Collected data:
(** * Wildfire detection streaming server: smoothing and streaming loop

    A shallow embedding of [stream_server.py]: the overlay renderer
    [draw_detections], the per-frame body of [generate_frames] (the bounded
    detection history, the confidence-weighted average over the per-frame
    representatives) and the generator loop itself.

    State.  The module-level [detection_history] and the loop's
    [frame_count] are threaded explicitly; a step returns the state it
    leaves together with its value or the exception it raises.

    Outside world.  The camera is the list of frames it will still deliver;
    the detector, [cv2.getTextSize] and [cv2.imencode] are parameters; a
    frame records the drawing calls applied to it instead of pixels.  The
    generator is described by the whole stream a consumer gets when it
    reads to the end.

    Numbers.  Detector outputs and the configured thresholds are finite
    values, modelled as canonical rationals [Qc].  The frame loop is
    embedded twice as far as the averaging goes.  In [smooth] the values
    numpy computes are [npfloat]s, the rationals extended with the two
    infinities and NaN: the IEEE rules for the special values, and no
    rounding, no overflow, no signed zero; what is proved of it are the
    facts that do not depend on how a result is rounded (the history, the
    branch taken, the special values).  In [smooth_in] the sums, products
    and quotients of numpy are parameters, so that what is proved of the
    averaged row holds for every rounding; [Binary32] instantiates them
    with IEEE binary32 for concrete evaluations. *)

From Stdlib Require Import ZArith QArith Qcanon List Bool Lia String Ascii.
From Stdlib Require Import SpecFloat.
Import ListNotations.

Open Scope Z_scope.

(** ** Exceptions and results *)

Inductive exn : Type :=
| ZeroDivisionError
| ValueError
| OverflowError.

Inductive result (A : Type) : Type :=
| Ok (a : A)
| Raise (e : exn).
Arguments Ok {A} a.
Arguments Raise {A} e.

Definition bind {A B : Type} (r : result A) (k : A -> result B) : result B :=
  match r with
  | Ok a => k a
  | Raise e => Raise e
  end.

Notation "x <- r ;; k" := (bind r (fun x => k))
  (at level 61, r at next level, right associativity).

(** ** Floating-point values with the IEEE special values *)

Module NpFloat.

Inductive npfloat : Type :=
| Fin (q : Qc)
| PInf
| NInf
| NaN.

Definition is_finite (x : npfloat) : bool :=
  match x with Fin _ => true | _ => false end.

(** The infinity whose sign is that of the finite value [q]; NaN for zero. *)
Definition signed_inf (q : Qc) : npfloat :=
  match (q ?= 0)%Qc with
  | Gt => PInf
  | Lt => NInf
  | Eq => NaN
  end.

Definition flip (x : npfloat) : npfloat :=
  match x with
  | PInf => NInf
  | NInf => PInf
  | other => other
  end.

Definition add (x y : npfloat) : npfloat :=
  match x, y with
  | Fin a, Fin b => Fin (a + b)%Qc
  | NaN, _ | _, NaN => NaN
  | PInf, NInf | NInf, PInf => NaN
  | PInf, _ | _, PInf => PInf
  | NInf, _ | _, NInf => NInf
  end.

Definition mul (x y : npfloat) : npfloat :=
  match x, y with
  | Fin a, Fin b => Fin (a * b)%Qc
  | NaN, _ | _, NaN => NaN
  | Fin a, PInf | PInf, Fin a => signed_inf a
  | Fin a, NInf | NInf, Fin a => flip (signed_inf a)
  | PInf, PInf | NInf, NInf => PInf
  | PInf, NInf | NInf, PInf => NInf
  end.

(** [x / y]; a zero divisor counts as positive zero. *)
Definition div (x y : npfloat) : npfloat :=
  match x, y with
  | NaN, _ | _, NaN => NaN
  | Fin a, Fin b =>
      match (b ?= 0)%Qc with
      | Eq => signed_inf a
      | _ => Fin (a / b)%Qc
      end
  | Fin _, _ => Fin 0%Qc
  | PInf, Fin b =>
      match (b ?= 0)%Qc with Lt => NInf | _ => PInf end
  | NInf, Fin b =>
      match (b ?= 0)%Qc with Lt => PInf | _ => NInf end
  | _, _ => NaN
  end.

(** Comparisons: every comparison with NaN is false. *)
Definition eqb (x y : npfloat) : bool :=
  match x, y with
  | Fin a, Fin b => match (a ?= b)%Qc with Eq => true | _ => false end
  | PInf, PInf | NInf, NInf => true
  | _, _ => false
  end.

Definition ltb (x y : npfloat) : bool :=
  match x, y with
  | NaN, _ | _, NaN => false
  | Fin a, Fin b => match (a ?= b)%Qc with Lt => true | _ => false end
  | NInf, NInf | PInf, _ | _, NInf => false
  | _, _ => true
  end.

■ TASK:
Pull every line with the string "Require" from the data above.

■ WORKED SOLUTION:
From Stdlib Require Import ZArith QArith Qcanon List Bool Lia String Ascii.
From Stdlib Require Import SpecFloat.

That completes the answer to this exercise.